**What to do**:
Copy out the lines below that hold the word "cells".

• • • • •

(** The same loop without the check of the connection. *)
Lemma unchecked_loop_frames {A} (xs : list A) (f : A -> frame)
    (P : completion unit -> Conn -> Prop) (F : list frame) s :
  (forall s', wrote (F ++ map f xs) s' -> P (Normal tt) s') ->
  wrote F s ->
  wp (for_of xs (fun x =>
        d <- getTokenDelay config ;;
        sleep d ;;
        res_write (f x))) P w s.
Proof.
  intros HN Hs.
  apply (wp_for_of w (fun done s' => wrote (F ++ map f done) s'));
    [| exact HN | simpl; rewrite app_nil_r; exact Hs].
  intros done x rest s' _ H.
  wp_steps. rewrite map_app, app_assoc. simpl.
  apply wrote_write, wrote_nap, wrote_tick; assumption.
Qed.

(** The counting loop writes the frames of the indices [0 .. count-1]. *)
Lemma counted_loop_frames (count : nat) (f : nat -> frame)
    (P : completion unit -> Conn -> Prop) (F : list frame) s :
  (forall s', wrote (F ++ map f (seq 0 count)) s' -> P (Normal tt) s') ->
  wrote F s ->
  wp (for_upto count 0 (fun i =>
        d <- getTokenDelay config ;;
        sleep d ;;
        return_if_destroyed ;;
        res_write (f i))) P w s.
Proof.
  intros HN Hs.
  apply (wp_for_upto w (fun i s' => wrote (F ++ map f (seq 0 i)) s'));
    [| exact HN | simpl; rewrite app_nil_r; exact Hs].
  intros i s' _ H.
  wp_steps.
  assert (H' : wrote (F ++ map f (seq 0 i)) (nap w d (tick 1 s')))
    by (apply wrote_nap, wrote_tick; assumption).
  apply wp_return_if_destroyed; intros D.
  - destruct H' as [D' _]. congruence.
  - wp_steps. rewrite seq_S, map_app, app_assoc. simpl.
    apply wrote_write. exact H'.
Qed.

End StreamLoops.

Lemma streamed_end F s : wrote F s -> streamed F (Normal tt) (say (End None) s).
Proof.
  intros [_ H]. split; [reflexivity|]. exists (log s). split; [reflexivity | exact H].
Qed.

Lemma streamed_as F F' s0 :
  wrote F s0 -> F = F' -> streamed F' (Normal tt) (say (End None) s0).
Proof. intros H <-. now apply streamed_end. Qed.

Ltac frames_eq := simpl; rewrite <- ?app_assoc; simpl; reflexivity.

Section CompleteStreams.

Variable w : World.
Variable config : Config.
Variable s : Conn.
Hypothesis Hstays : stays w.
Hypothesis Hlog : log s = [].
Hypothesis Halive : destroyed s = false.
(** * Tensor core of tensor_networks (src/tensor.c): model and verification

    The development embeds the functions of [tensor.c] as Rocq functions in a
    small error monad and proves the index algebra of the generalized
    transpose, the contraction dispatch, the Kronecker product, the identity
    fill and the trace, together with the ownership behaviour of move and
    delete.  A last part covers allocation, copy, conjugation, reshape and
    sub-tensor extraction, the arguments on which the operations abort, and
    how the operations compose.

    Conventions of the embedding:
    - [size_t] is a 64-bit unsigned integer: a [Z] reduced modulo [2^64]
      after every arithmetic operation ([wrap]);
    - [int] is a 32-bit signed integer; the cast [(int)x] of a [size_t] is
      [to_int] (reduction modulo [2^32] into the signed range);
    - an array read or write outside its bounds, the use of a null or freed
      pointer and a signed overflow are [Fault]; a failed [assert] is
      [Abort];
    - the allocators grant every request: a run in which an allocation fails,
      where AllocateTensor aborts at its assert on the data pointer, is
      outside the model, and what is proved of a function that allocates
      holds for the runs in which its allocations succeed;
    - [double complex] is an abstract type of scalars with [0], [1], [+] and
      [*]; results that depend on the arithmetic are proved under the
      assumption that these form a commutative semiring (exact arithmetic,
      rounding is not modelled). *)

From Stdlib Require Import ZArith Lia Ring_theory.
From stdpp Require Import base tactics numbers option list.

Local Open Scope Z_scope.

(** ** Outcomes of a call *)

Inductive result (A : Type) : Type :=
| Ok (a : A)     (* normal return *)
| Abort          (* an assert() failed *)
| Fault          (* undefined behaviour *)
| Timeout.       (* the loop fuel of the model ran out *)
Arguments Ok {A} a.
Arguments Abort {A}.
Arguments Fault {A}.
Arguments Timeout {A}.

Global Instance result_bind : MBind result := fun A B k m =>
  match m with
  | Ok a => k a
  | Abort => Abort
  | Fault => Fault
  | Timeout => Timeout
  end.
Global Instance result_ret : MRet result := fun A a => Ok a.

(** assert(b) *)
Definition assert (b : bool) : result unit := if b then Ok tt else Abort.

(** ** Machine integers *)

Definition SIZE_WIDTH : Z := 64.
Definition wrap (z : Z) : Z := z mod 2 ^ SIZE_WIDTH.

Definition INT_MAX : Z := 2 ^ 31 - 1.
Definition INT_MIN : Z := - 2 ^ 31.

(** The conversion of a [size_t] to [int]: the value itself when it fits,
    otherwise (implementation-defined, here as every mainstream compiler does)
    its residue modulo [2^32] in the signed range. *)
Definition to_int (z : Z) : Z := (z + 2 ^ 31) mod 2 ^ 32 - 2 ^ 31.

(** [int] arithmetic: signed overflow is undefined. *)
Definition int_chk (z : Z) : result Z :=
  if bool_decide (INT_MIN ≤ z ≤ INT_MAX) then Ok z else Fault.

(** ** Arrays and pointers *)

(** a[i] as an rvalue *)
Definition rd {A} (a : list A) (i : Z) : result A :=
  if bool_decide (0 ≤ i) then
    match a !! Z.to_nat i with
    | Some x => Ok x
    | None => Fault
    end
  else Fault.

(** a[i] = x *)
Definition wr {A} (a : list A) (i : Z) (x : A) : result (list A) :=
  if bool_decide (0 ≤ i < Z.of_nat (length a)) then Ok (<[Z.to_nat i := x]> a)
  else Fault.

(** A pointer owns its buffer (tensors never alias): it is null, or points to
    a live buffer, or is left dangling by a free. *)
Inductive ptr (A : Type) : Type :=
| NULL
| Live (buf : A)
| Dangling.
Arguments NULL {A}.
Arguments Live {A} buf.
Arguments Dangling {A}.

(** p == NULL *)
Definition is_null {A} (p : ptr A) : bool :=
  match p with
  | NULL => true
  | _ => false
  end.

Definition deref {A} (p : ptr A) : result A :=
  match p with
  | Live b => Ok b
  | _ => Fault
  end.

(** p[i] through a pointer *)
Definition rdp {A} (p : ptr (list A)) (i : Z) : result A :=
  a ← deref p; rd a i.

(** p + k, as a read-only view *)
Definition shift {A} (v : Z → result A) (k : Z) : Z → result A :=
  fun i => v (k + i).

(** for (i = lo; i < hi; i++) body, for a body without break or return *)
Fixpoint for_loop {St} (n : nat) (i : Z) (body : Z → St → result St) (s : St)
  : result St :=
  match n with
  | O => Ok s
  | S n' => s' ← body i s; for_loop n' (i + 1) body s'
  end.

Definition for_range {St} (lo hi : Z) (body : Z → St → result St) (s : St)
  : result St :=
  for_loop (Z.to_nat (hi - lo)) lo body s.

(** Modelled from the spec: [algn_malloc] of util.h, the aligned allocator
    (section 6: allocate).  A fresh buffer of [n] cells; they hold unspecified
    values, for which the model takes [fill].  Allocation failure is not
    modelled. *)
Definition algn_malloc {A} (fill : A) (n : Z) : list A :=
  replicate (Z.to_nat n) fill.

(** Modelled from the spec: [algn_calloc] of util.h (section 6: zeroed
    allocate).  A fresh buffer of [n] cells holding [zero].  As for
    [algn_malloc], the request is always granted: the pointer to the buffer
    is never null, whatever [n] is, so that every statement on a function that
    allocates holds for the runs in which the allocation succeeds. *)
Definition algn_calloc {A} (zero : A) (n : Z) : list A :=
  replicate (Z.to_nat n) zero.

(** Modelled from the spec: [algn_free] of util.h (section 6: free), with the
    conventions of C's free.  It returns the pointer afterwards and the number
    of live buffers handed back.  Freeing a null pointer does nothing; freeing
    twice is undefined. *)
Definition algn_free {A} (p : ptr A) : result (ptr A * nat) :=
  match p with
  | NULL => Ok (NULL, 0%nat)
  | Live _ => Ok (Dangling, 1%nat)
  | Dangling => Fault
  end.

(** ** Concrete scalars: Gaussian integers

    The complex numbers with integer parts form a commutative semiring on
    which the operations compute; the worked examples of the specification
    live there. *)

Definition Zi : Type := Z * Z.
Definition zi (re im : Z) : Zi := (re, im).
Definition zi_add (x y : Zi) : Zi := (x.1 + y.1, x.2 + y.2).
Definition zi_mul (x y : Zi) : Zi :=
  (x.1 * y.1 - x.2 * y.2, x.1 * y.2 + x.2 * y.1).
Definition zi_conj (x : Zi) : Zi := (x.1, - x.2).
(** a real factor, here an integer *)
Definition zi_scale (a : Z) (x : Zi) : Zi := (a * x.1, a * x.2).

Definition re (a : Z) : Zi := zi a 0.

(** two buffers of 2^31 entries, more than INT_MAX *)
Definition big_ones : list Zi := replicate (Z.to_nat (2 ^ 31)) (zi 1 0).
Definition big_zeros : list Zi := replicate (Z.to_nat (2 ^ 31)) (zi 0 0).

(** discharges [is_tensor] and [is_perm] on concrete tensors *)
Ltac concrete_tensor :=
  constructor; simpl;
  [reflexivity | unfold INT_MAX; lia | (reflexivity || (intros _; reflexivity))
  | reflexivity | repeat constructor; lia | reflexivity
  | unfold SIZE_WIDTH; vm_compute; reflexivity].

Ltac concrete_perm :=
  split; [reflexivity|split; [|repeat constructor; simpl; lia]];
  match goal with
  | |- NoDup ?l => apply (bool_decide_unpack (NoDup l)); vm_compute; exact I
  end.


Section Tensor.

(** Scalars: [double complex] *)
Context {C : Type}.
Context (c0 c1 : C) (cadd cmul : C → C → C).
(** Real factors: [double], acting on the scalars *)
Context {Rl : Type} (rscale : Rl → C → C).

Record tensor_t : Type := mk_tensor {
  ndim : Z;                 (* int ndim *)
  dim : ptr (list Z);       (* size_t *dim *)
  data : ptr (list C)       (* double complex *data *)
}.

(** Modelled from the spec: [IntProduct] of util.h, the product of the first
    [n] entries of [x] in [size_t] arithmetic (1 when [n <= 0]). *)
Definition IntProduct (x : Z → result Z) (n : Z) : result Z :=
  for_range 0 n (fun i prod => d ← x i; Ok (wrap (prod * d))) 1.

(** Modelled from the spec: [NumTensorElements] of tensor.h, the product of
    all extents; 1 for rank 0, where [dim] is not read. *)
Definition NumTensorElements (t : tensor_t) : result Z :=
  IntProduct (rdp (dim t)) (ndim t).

• • • • •

**Solution to this exercise**:
    (section 6: allocate).  A fresh buffer of [n] cells; they hold unspecified
    allocate).  A fresh buffer of [n] cells holding [zero].  As for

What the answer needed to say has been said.